I already knew—this was someone Mara knew.
“You’re a doctor, right?” I asked, judging from her attire.
She blinked. “Yes?”
“Good,” I said. “Run a pregnancy test on her.”
She froze. Her eyes widened before they slowly drifted to Mara’s face.
Mara said nothing. Not even a shake of her head.
“…Okay,” the doctor murmured at last. “Come with me.”
She pushed open a small examination room and gestured for Mara to enter.
“Come in.

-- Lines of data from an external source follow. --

(** * Further properties of the store *)

Lemma find_Some_elem {A} (p : A → bool) (l : list A) x :
  find p l = Some x → x ∈ l ∧ p x = true.
Proof.
  induction l as [|y l IH]; simpl; [done|].
  destruct (p y) eqn:Hy.
  - intros [= ->]. split; [apply list_elem_of_here | done].
  - intros [Hin Hp]%IH. split; [by apply list_elem_of_further | done].
Qed.

Lemma find_None_all {A} (p : A → bool) (l : list A) :
  find p l = None → ∀ x, x ∈ l → p x = false.
Proof.
  induction l as [|y l IH]; simpl.
  - intros _ x Hx. by apply elem_of_nil in Hx.
  - destruct (p y) eqn:Hy; [done|].
    intros Hnone x [->|Hx]%elem_of_cons; [done | by apply IH].
Qed.

(** X1. A lookup of a user by name, or by e-mail address, compares without
    regard to case: what it finds is a stored user whose name (address)
    equals the wanted one once both are lower-cased, it finds nothing only
    when no stored user is such, and two spellings of one name (address)
    give the same answer. *)
Theorem user_lookup_ignores_case (s : MemStorage) (wanted : string) :
  match getUserByUsername wanted s with
  | Some user => user ∈ JsMap.values (users s)
                 ∧ toLowerCase (User.username user) = toLowerCase wanted
  | None => ∀ user, user ∈ JsMap.values (users s) →
                    toLowerCase (User.username user) ≠ toLowerCase wanted
  end
  ∧ match getUserByEmail wanted s with
    | Some user => user ∈ JsMap.values (users s)
                   ∧ toLowerCase (User.email user) = toLowerCase wanted
    | None => ∀ user, user ∈ JsMap.values (users s) →
                      toLowerCase (User.email user) ≠ toLowerCase wanted
    end
  ∧ ∀ other, toLowerCase other = toLowerCase wanted →
             getUserByUsername other s = getUserByUsername wanted s
             ∧ getUserByEmail other s = getUserByEmail wanted s.
Proof.
  unfold getUserByUsername, getUserByEmail, strictEq. repeat apply conj.
  - destruct (find _ _) as [user|] eqn:Hfind.
    + apply find_Some_elem in Hfind as [Hin Heq]. split; [done|].
      by apply bool_decide_eq_true in Heq.
    + intros user Hin. apply (find_None_all _ _ Hfind) in Hin.
      by apply bool_decide_eq_false in Hin.
  - destruct (find _ _) as [user|] eqn:Hfind.
    + apply find_Some_elem in Hfind as [Hin Heq]. split; [done|].
      by apply bool_decide_eq_true in Heq.
    + intros user Hin. apply (find_None_all _ _ Hfind) in Hin.
      by apply bool_decide_eq_false in Hin.
  - intros other Hsame. by rewrite Hsame.
Qed.

(** ** What the list queries return, and in which order *)

Lemma descending_insertBy {A} (key : A → Z) (cmp : A → A → Z) x l :
  (∀ y, y ∈ l → cmp x y = key y - key x) →
  descending key l → descending key (insertBy cmp x l).
Proof.
  induction l as [|y l IH]; simpl.
  - intros _ _. split; [|done]. intros y Hy. by apply elem_of_nil in Hy.
  - intros Hcmp [Hy Hl]. destruct (decide (cmp x y ≤ 0)) as [Hle|Hgt].
    + rewrite (Hcmp y (list_elem_of_here _ _)) in Hle.
      split; [|by split].
      intros z [->|Hz]%elem_of_cons; [lia|]. specialize (Hy z Hz). lia.
    + rewrite (Hcmp y (list_elem_of_here _ _)) in Hgt. simpl. split.
      * intros z Hz. rewrite insertBy_perm in Hz.
        apply elem_of_cons in Hz as [->|Hz]; [lia | by apply Hy].
      * apply IH; [|done]. intros z Hz. apply Hcmp. by apply list_elem_of_further.
Qed.

Lemma descending_sortBy {A} (key : A → Z) (cmp : A → A → Z) l :
  (∀ x y, x ∈ l → y ∈ l → cmp x y = key y - key x) →
  descending key (sortBy cmp l).
Proof.
  unfold sortBy. induction l as [|x l IH]; simpl; [done|].
  intros Hcmp. apply descending_insertBy.
  - intros y Hy. fold (sortBy cmp l) in Hy. rewrite elem_sortBy in Hy.
    apply Hcmp; [apply list_elem_of_here | by apply list_elem_of_further].
  - apply IH. intros y z Hy Hz. apply Hcmp; by apply list_elem_of_further.
Qed.

Lemma descending_take {A} (key : A → Z) (n : nat) (l : list A) :
  descending key l → descending key (take n l).
Proof.
  revert n. induction l as [|x l IH]; intros [|n]; simpl; try done.
  intros [Hx Hl]. split; [|by apply IH].
  intros y [i [Hy _]]%elem_of_take. apply Hx. by eapply list_elem_of_lookup_2.
Qed.

Lemma descending_limited {A} (key : A → Z) (limit : option Z) (l : list A) :
  descending key l → descending key (limited limit l).
Proof.
  unfold limited, slice0. destruct limit as [n|]; [|done].
  repeat case_decide; [done|..]; apply descending_take.
Qed.

(** X2. Newest first. The meal plans a list query returns are in
    descending order of [createdAt], with or without a limit or a meal
    type; so are the readings and the notes, by timestamp, when every
    record the query selects has one. *)
Theorem list_queries_are_newest_first
    (s : MemStorage) (userId : Z) (limit : option Z) (mealType : string)
    (startDate endDate : Z) :
  descending MealPlan.createdAt (getMealPlans userId limit s)
  ∧ descending MealPlan.createdAt (getMealPlansByType userId mealType s)
  ∧ ((∀ r, r ∈ JsMap.values (glucoseReadings s) → GlucoseReading.userId r = userId →
           is_Some (GlucoseReading.timestamp r)) →
     descending (λ r, default 0 (GlucoseReading.timestamp r))
       (getGlucoseReadings userId limit s)
     ∧ descending (λ r, default 0 (GlucoseReading.timestamp r))
         (getGlucoseReadingsByDateRange userId startDate endDate s))
  ∧ ((∀ n, n ∈ JsMap.values (notes s) → Note.userId n = userId →
           is_Some (Note.timestamp n)) →
     descending (λ n, default 0 (Note.timestamp n)) (getNotes userId limit s)).
Proof.
  unfold getMealPlans, getMealPlansByType, getGlucoseReadings,
    getGlucoseReadingsByDateRange, getNotes.
  repeat apply conj.
  - by apply descending_limited, descending_sortBy.
  - by apply descending_sortBy.
  - intros Hts. split; [apply descending_limited|]; apply descending_sortBy.
    + intros x y [Hx Hux]%list_elem_of_filter [Hy Huy]%list_elem_of_filter.
      destruct (Hts x Hux Hx) as [tx ->], (Hts y Huy Hy) as [ty ->]. done.
    + intros x y [[Hx _] Hux]%list_elem_of_filter [[Hy _] Huy]%list_elem_of_filter.
      destruct (Hts x Hux Hx) as [tx ->], (Hts y Huy Hy) as [ty ->]. done.
  - intros Hts. apply descending_limited, descending_sortBy.
    intros x y [Hx Hux]%list_elem_of_filter [Hy Huy]%list_elem_of_filter.
    destruct (Hts x Hux Hx) as [tx ->], (Hts y Huy Hy) as [ty ->]. done.
Qed.

Lemma list_queries_are_newest_first_witness :
  descending MealPlan.createdAt
    (getMealPlans 1 None
       (run [(7, CreateMealPlan
                   (InsertMealPlan.mk 1 "Soup" None "lunch" None None None None None None None
                      None))]
          (constructor 0)))
  ∧ descending (λ r, default 0 (GlucoseReading.timestamp r))
      (getGlucoseReadings 1 (Some 3) (constructor 0)).
Proof.
  split.
  - exact (proj1 (list_queries_are_newest_first _ 1 None "lunch" 0 0)).
  - refine (proj1 (proj1 (proj2 (proj2 (list_queries_are_newest_first (constructor 0) 1
                                           (Some 3) "lunch" 0 0))) _)).
    intros r Hr _. vm_compute in Hr.
    repeat (apply elem_of_cons in Hr as [->|Hr]; [by eexists|]).
    by apply elem_of_nil in Hr.
Defined.

Lemma length_limited_pos {A} (n : Z) (l : list A) :
  0 < n → length (limited (Some n) l) = (Z.to_nat n `min` length l)%nat.
Proof.
  intros Hn. unfold limited, slice0. rewrite decide_False by lia.
  rewrite decide_False by lia. apply length_take.
Qed.

Lemma limited_cases {A} (n : Z) (all : list A) :
  (n = 0 → limited (Some n) all = all)
  ∧ (0 < n → limited (Some n) all = take (Z.to_nat n) all
             ∧ length (limited (Some n) all) = (Z.to_nat n `min` length all)%nat)
  ∧ (n < 0 → limited (Some n) all = take (length all - Z.to_nat (- n)) all).
Proof.
  repeat apply conj.
  - by intros ->.
  - intros Hn. split; [|by apply length_limited_pos].
    unfold limited, slice0. by rewrite !decide_False by lia.
  - intros Hn. unfold limited, slice0. rewrite decide_False by lia.
    rewrite decide_True by lia. f_equal. lia.
Qed.

(** X3. Without a limit a list query returns every record of the user, each
    as often as it is stored: the result is a rearrangement of the user's
    records in the collection. For readings, meal plans and notes alike a
    limit of 0 is no limit; a positive limit [n] keeps the first [n]
    records of the unlimited answer (all of them when there are fewer); a
    negative limit [-n] drops its last [n]. *)
Theorem list_queries_are_complete (s : MemStorage) (userId : Z) :
  getGlucoseReadings userId None s
    ≡ₚ filter (λ r, GlucoseReading.userId r = userId) (JsMap.values (glucoseReadings s))
  ∧ getMealPlans userId None s
      ≡ₚ filter (λ p, MealPlan.userId p = userId) (JsMap.values (mealPlans s))
  ∧ getNotes userId None s
      ≡ₚ filter (λ n, Note.userId n = userId) (JsMap.values (notes s))
  ∧ (∀ n : Z,
       let all := getGlucoseReadings userId None s in
       let some := getGlucoseReadings userId (Some n) s in
       (n = 0 → some = all)
       ∧ (0 < n → some = take (Z.to_nat n) all
                  ∧ length some = (Z.to_nat n `min` length all)%nat)
       ∧ (n < 0 → some = take (length all - Z.to_nat (- n)) all))
  ∧ (∀ n : Z,
       let all := getMealPlans userId None s in
       let some := getMealPlans userId (Some n) s in
       (n = 0 → some = all)
       ∧ (0 < n → some = take (Z.to_nat n) all
                  ∧ length some = (Z.to_nat n `min` length all)%nat)
       ∧ (n < 0 → some = take (length all - Z.to_nat (- n)) all))
  ∧ (∀ n : Z,
       let all := getNotes userId None s in
       let some := getNotes userId (Some n) s in
       (n = 0 → some = all)
       ∧ (0 < n → some = take (Z.to_nat n) all
                  ∧ length some = (Z.to_nat n `min` length all)%nat)
       ∧ (n < 0 → some = take (length all - Z.to_nat (- n)) all)).
Proof.
  unfold getGlucoseReadings, getMealPlans, getNotes. simpl.
  repeat apply conj; try apply sortBy_perm; intros n; cbv zeta; apply limited_cases.
Qed.

(** X4. The date-range query returns exactly the stored readings of the
    user whose timestamp lies between the two dates, ends included; a
    reading without a timestamp is never returned, and nothing is when the
    start is after the end. *)
Theorem date_range_query_selects_by_timestamp
    (s : MemStorage) (userId startDate endDate : Z) :
  (∀ r, r ∈ getGlucoseReadingsByDateRange userId startDate endDate s
        ↔ r ∈ JsMap.values (glucoseReadings s)
          ∧ GlucoseReading.userId r = userId
          ∧ ∃ t, GlucoseReading.timestamp r = Some t ∧ startDate ≤ t ≤ endDate)
  ∧ (endDate < startDate → getGlucoseReadingsByDateRange userId startDate endDate s = []).
Proof.
  assert (∀ r, r ∈ getGlucoseReadingsByDateRange userId startDate endDate s
        ↔ r ∈ JsMap.values (glucoseReadings s)
          ∧ GlucoseReading.userId r = userId
          ∧ ∃ t, GlucoseReading.timestamp r = Some t ∧ startDate ≤ t ≤ endDate) as Hiff.
  { intros r. unfold getGlucoseReadingsByDateRange, inRange.
    rewrite elem_sortBy, list_elem_of_filter. split.
    - intros [[Hu Hr] Hin]. repeat split; [done..|].
      destruct (GlucoseReading.timestamp r) as [t|]; [|done]. exists t. split; [done|].
      apply andb_true_iff in Hr as [H1%bool_decide_eq_true H2%bool_decide_eq_true]. lia.
    - intros (Hin & Hu & t & -> & Ht). repeat split; [done| |done].
      apply andb_true_iff. split; apply bool_decide_eq_true; lia. }
  split; [exact Hiff|].
  intros Hlt. destruct (getGlucoseReadingsByDateRange _ _ _ _) as [|r l]; [done|].
  destruct (proj1 (Hiff r) (list_elem_of_here _ _)) as (_ & _ & t & _ & Ht). lia.
Qed.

We’ll do the test here.”
They disappeared inside, and the door clicked shut.
I sat in a chair just outside the glass partition.
Her voice drifted through—low, gentle, professional.
“Mara, sit. I need honest answers, alright?”
Silence. There was a soft rustle, Mara obeying.
“How long have you been vomiting?”
Nothing.
The doctor tried again, warmer this time.
“This morning wasn’t the first time, was it?”
Still nothing.
My jaw tightened. She’d talk to anyone but me.
I could hear the sigh from the doctor, faint but frustrated.
“Mara, I can’t help you if you won’t talk to me. Did you vomit yesterday as well?”
Still nothing.
My fingers curled into fists. She was still refusing to speak.
Was it because I was here?
The doctor talked to her so casually it was obvious they knew each other more than I realized.
I exhaled sharply and before I could stop myself, my voice cut through the quiet:
“YES, she did!”
There was an abrupt silence in the room.
stunned silence.
Then a sudden shuffle, like both women had stiffened at once.
No one in the room spoke after that.
Both were quiet.
I leaned back in the chair, jaw tight, waiting for the tests to finish.
After the test was taken, we sat across from Clara in her small consultation room.
She glanced at the file in front of her, then at Mara, then at me.
“The result will be out in two days.”
Two days.
Tomorrow was the company’s anniversary.
Good timing, I thought. It would give me one last day of clarity before the truth ripped the ground from under us, one way or another.
“Thank you,” I said.
Mara didn’t speak the entire walk out of the hospital.
The car ride back to the company was suffocating.
She stared out the window, rigid, furious—with me or herself, I couldn’t tell.
I stared at her.
At the tightness in her jaw.
At the exhaustion under her eyes.
At the silence between us that felt like a war brewing under her skin.
The moment the car stopped at the Lawson building, she got out first—slamming the door harder than she probably meant to.
By the time I got out, she had already entered the building.
My phone buzzed.
A message from the same unknown number.
> I see you’re desperate to find me. Don’t worry, I’ll be present at the anniversary tomorrow.
I also have a surprise for you.
Look forward to it.
My jaw tightened until my teeth ached.
Tomorrow wasn’t just an anniversary.
It's a hunt and I must find this person and make them pay!!!